Principle:BerriAI Litellm Fine Tuning Job Creation
| Knowledge Sources | Domains | Last Updated |
|---|---|---|
| Transfer Learning Theory, OpenAI Fine-Tuning API, Multi-Provider Abstraction Patterns | Machine Learning, API Design, Model Customization | 2026-02-15 |
Overview
Fine-tuning job creation is the process of submitting a request to an LLM provider to begin training a customized model from a base model using previously uploaded training data.
Description
Once training data has been prepared and uploaded, the next step in the fine-tuning workflow is creating a job that instructs the provider to begin the training process. Fine-tuning job creation takes a base model identifier, a training file reference, optional hyperparameters, and optional metadata, then submits them to the provider's fine-tuning API endpoint. The provider enqueues the job, begins training asynchronously, and returns a job object containing a unique identifier, status, and metadata.
The key challenge in a multi-provider environment is that each provider (OpenAI, Azure OpenAI, Vertex AI) has different API endpoints, authentication mechanisms, and request formats. A unified job creation abstraction must:
- Route the request to the correct provider based on a provider identifier.
- Resolve API credentials through a fallback chain (explicit parameters, global config, environment variables).
- Transform a common input schema into provider-specific request formats.
- Normalize the provider-specific response into a unified job object.
- Support both synchronous and asynchronous execution patterns.
Usage
Fine-tuning job creation should be performed when:
- A training file has been uploaded and its file ID is available.

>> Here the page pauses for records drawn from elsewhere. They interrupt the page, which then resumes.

(* ===== verification/KernelShell.v ===== *)
(** The kernel implements [execute] for the shell: [ShellSystemOk] for a
    process in a slot.

    The call goes through [syscall_execute] into the new process, whose program
    runs over the system calls of its own slot, and back through
    [syscall_halt].  The executables of the image are the compiled programs, so
    [programs] says which [utility] a name stands for.  Only this chain of
    processes runs: the timer is not part of the model. *)

From S2P Require Import Prelude Memory Layout I8259 LibMem LibString CircularBuffer Paging Ece391Fs Fs Pcb.
From S2P Require Import Terminal Screen Printf Console LineInput Machine Rtc Syscall FileTable Process Execute Boot.
From S2P Require Import Support UserSys Programs Shell Utility UserKernel.

Section shell.
Context `{L : Layout} `{LOk : !LayoutOk L}.
Context (test_suite : tty -> Z -> tty) (rtc_handler_wrapper : Z) (junk : Z -> Z).
(** The shell is in slot [i]; [stack j] and [envs j] are the stack pointer and
    the outside events of the calls in slot [j]. *)
Context (i esp ebp : Z) (stack : Z -> Z) (envs : Z -> Z -> env) (programs : list Z -> option utility).

Let P := get_pcb_from_slot i.
Let page := get_process_page_from_slot i.

(** * The call *)

Definition child_system (j : Z) : UserSystem world := kernel_system test_suite rtc_handler_wrapper j (stack j).

Definition run_command (w : world) (command : Z) : option (world * Z) :=
  let back k := World k (w_env w) (w_calls w + 1) in
  let '(k1, out) := syscall_execute junk (w_kernel w) esp ebp (w_env w (w_calls w)) command in
  match out with
  | Return r => Some (back k1, r)
  | Enter_user _ _ =>
      let C := pcb_get (kmem k1) (get_current_pcb esp) child in
      let j := pcb_get (kmem k1) C slot_num in
      u ← programs (string_at (kmem k1) (program_name C));
      '(w2, status) ← ut_main u world (child_system j) (World k1 (envs j) 0);
      '(k3, out) ← syscall_halt (w_kernel w2) (stack j) status;
      match out with
      | Resume_kernel esp' ebp' r => if (esp' =? esp) && (ebp' =? ebp) then Some (back k3, r) else None
      | _ => None
      end
  | _ => None
  end.

Definition kernel_shell : ShellSystem world := {| ece391_execute := run_command |}.

(** * What a command does *)

(** The data of a program in the file that is loaded. *)
Definition contains (u : utility) (file : list Z) : bool :=
  forallb (fun d => (PROCESS_LINK_START <=? d.1) &&
    (d.1 - PROCESS_LINK_START + zlen d.2 <=? Z.min (PROCESS_PAGE_SIZE - PROCESS_LINK_OFFSET) (zlen file)) &&
    bool_decide (take (length d.2) (drop (Z.to_nat (d.1 - PROCESS_LINK_START)) file) = d.2)) (ut_data u).

Definition command_at (w : world) (sc : screen) (q s : list Z) : option (screen * list Z * Z) :=
  let m := kmem (w_kernel w) in
  let fs := kfs (w_kernel w) in
  if forallb (slot_used m) (seqZ 0 6) then Some (sc, q, -1)
  else
    match find_file m fs (take 32 (command_name s)) with
    | None => Some (sc, q, -1)
    | Some file =>
        if (zlen file <=? 4) || negb (bool_decide (take 4 file = ELF_MAGIC_HEADER)) then Some (sc, q, -1)
        else if zlen file <? 28 then None
        else if executable_entry file =? 0 then Some (sc, q, -1)
        else
          u ← programs (command_name s);
          if contains u file then ut_spec u sc q (command_args s) (disk_at m fs) (dir_names m fs) else None
    end.

(** * The state in which the shell runs *)

Hypotheses (Hi : 0 <= i < 6) (Hesp : P < esp <= get_kernel_stack_base_from_slot i) (Hebp : 0 <= ebp < 0x100000000).
Hypothesis (Hstack : forall j, 0 <= j < 6 -> get_pcb_from_slot j < stack j <= get_kernel_stack_base_from_slot j).
Hypothesis (Henvs : forall j n, 0 <= j < 6 -> get_pcb_from_slot j + sizeof_pcb_t <= e_local (envs j n) /\
                                              e_local (envs j n) + 64 <= get_kernel_stack_base_from_slot j).

Record shell_ready (w : world) : Prop := {
  rd_used : slot_used (kmem (w_kernel w)) i = true;
  rd_slot : pcb_get (kmem (w_kernel w)) P slot_num = i;
  rd_pd : pcb_get (kmem (w_kernel w)) P process_pd_ptr = get_process_pd i;
  rd_magic : cstr (kmem (w_kernel w)) elf_magic ELF_MAGIC_HEADER;
  rd_magic_at : forall x, elf_magic <= x < elf_magic + 5 -> boot_kept x;
  rd_inodes : forall d, 0 <= d < num_directory_entries (kmem (w_kernel w)) (kfs (w_kernel w)) ->
    inode_ok (kmem (w_kernel w)) (kfs (w_kernel w))
      (dentry_inode_num (kmem (w_kernel w)) (directory_entry (kfs (w_kernel w)) d));
  (** Free slots have no open files. *)
  rd_clean : forall q fd, 0 <= q < 6 -> slot_used (kmem (w_kernel w)) q = false -> 2 <= fd < 8 ->
    fd_used (kmem (w_kernel w)) (get_pcb_from_slot q) fd = false
}.

(** Memory that commands leave alone: the image, the ELF magic. *)
Definition lasting_byte (w : world) (x : Z) : Prop :=
  fs_boot_ptr (kfs (w_kernel w)) <= x < image_end (kmem (w_kernel w)) (kfs (w_kernel w)) \/
  elf_magic <= x < elf_magic + 5.

Lemma lasting_byte_kept w x : process_ok i w -> shell_ready w -> lasting_byte w x -> boot_kept x.
Proof. intros ok rd [Hx|Hx]; [by apply (po_image i w ok)|by apply (rd_magic_at w rd)]. Qed.

Lemma ready_same w w' :
  process_ok i w -> shell_ready w -> kfs (w_kernel w') = kfs (w_kernel w) ->
  (forall x, lasting_byte w x -> load8 (kmem (w_kernel w')) x = load8 (kmem (w_kernel w)) x) ->
  (forall f, f ∈ [slot_num; process_pd_ptr] ->
     pcb_get (kmem (w_kernel w')) P f = pcb_get (kmem (w_kernel w)) P f) ->
  (forall q, 0 <= q < 6 -> slot_used (kmem (w_kernel w')) q = slot_used (kmem (w_kernel w)) q) ->
  (forall q fd, 0 <= q < 6 -> slot_used (kmem (w_kernel w)) q = false -> 2 <= fd < 8 ->
    fd_used (kmem (w_kernel w')) (get_pcb_from_slot q) fd = false) ->
  shell_ready w'.
Proof.
  intros ok rd F M Fp Us Hc. pose proof (po_fs i w ok) as Hfs.
  assert (Is : same_image (kmem (w_kernel w)) (kmem (w_kernel w')) (kfs (w_kernel w))) by (intros x Hx; apply M; by left).
  split.
  - rewrite Us by exact Hi. apply (rd_used w rd).
  - rewrite Fp by in_list. apply (rd_slot w rd).
  - rewrite Fp by in_list. apply (rd_pd w rd).
  - apply (cstr_ext (kmem (w_kernel w))); [|apply (rd_magic w rd)]. intros x Hx. simpl in Hx. apply M. right. lia.
  - apply (rd_magic_at w rd).
  - rewrite F. intros d Hd. destruct (image_counts _ _ Hfs _ Is) as (E & _ & _). rewrite E in Hd.
    rewrite (image_dentry_inode _ _ _ d Hfs Is Hd). apply (same_image_inode_ok _ _ Hfs _ Is). by apply (rd_inodes w rd).
  - intros q fd Hq Hu. rewrite Us in Hu by exact Hq. by apply Hc.
Qed.

Lemma command_same w w' sc q s :
  process_ok i w -> shell_ready w -> kfs (w_kernel w') = kfs (w_kernel w) ->
  same_image (kmem (w_kernel w)) (kmem (w_kernel w')) (kfs (w_kernel w)) ->
  (forall q, 0 <= q < 6 -> slot_used (kmem (w_kernel w')) q = slot_used (kmem (w_kernel w)) q) ->
  (forall n, disk_at (kmem (w_kernel w')) (kfs (w_kernel w')) n = disk_at (kmem (w_kernel w)) (kfs (w_kernel w)) n) ->
  dir_names (kmem (w_kernel w')) (kfs (w_kernel w')) = dir_names (kmem (w_kernel w)) (kfs (w_kernel w)) ->
  command_at w' sc q s = command_at w sc q s.
Proof.
  intros ok rd F Is Us D N. unfold command_at. cbv zeta.
  assert (E : forallb (slot_used (kmem (w_kernel w'))) (seqZ 0 6) = forallb (slot_used (kmem (w_kernel w))) (seqZ 0 6)).
  { change (seqZ 0 6) with [0; 1; 2; 3; 4; 5]. cbn [forallb].
    rewrite (Us 0), (Us 1), (Us 2), (Us 3), (Us 4), (Us 5) by lia. done. }
  rewrite E, N, F. destruct (forallb (slot_used (kmem (w_kernel w))) (seqZ 0 6)); [reflexivity|].
  destruct (image_find_file (kmem (w_kernel w)) (kmem (w_kernel w')) (kfs (w_kernel w)) (take 32 (command_name s))
              (po_fs i w ok) Is) as [-> _].
  { intros d Hd. apply (rd_inodes w rd). exact (proj1 (dir_lookup_bounds _ _ _ _ Hd)). }
  destruct (find_file _ _ _) as [file|]; [|done]. destruct (_ || _); [done|]. destruct (zlen file <? 28); [done|].
  destruct (_ =? 0); [done|]. destruct (programs _) as [u|]; [|done]. cbn [mbind option_bind].
  destruct (contains u file); [|done]. apply ut_ext. intros n. rewrite F in D. exact (D n).
Qed.

(** The call is well-formed. *)
Lemma shell_exec_ok w a s :
  process_ok i w -> shell_ready w -> cstr (umem (UserSystem := kernel_system test_suite rtc_handler_wrapper i esp) w) a s ->
  paged a (zlen s + 1) -> zlen (command_name s) < 128 -> zlen (command_args s) < 128 ->
  exists va, exec_ok (w_kernel w) i esp ebp (w_env w (w_calls w)) a s va.
Proof.
  intros ok rd Hc Ha Hn Har. destruct (po_space i w ok) as (va & Hva & Hs). exists va.
  pose proof (image_low i w ok) as Him. apply cstr_umem in Hc. unfold page_shift in Hc.
  split; try done.
  - apply (rd_used w rd).
  - apply (po_cr3 i w ok).
  - apply (po_fs i w ok).
  - apply (po_local i w ok).
  - right. lia.
  - right. lia.
  - apply (rd_magic w rd).
  - unfold paged, USER_PAGE, USER_PAGE_END, PROCESS_VIRT_PAGE_START, PROCESS_PAGE_SIZE in *. lia.
  - unfold PROCESS_VIRT_PAGE_START, USER_PAGE in *.
    by replace (get_process_page_from_slot i + (a - 0x8000000)) with (a + (get_process_page_from_slot i - 0x8000000)) by lia.
  - intros d Hd. apply (rd_inodes w rd). exact (proj1 (dir_lookup_bounds _ _ _ _ Hd)).
Qed.

Lemma stack_local w :
  process_ok i w -> let e := w_env w (w_calls w) in P + 452 <= e_local e /\ e_local e + 64 <= P + 8192.
Proof.
  intros ok e. destruct (po_local i w ok (w_calls w)) as [H1 H2]. rewrite stack_base_eq in H2 by exact Hi.
  unfold sizeof_pcb_t in H1. fold P e in H1, H2. clear - H1 H2. lia.
Qed.

(** The contract's "resumed", for this implementation. *)
Definition resumed_at (w w' : world) : Prop :=
  process_ok i w' /\ shell_ready w' /\
  (forall fd, handle_at i (kmem (w_kernel w')) (kfs (w_kernel w')) fd = handle_at i (kmem (w_kernel w)) (kfs (w_kernel w)) fd) /\
  string_at (kmem (w_kernel w')) (args P) = string_at (kmem (w_kernel w)) (args P) /\
  (forall n, disk_at (kmem (w_kernel w')) (kfs (w_kernel w')) n = disk_at (kmem (w_kernel w)) (kfs (w_kernel w)) n) /\
  dir_names (kmem (w_kernel w')) (kfs (w_kernel w')) = dir_names (kmem (w_kernel w)) (kfs (w_kernel w)) /\
  (forall sc q s, command_at w' sc q s = command_at w sc q s).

- The base model to customize has been selected.
- Hyperparameters have been determined (or defaults are acceptable).
- The application needs to initiate model customization programmatically.
- Cross-provider portability is desired, allowing the same code to target different providers.
Theoretical Basis
Job Creation Flow
The job creation process follows a well-defined pipeline:
FUNCTION create_fine_tuning_job(model, training_file, hyperparameters, provider):
1. VALIDATE inputs:
a. model must be a non-empty string
b. training_file must be a valid file ID from a prior upload
c. hyperparameters (if provided) must have valid types
2. CONSTRUCT typed hyperparameters object from raw dict
3. RESOLVE provider credentials:
a. api_base from params -> globals -> environment
b. api_key from params -> globals -> environment
c. Additional provider-specific values (api_version, project, location)
4. CONSTRUCT job creation payload:
a. SET model, training_file, hyperparameters
b. SET optional fields: suffix, validation_file, integrations, seed
c. SERIALIZE payload, excluding None values
5. DISPATCH to provider handler:
IF provider == "openai":
response = openai_handler.create(payload, credentials)
ELSE IF provider == "azure":
response = azure_handler.create(payload, credentials)
ELSE IF provider == "vertex_ai":
response = vertex_handler.create(payload, credentials)
ELSE:
RAISE unsupported provider error
6. RETURN normalized job object with id, status, model, created_at
Provider Routing Pattern
The provider routing pattern uses a conditional dispatch mechanism where the custom_llm_provider parameter determines which internal handler processes the request. Each handler encapsulates the provider-specific logic:
- OpenAI: Standard REST call to
/v1/fine_tuning/jobswith Bearer token authentication. - Azure OpenAI: REST call with
api-versionquery parameter and Azure-specific authentication (API key or AD token). - Vertex AI: Google Cloud authenticated call with project and location scoping, using service account credentials.
Timeout Management
Fine-tuning job creation requests have a default timeout of 600 seconds (10 minutes). The timeout resolution follows a priority chain:
- Explicitly provided timeout parameter
- Request timeout from kwargs
- Default of 600 seconds
The timeout applies to the HTTP request to create the job, not to the job execution itself. The actual fine-tuning process runs asynchronously on the provider's infrastructure and may take minutes to hours.
Synchronous vs Asynchronous Execution
The pattern supports both calling conventions through a shared core implementation:
SYNCHRONOUS PATH:
caller -> create_fine_tuning_job() -> provider_handler -> return result
ASYNCHRONOUS PATH:
caller -> acreate_fine_tuning_job()
-> copy context
-> schedule create_fine_tuning_job() on thread executor
-> await result
-> if result is coroutine, await again
-> return result
This design avoids code duplication by reusing the synchronous implementation within an async wrapper.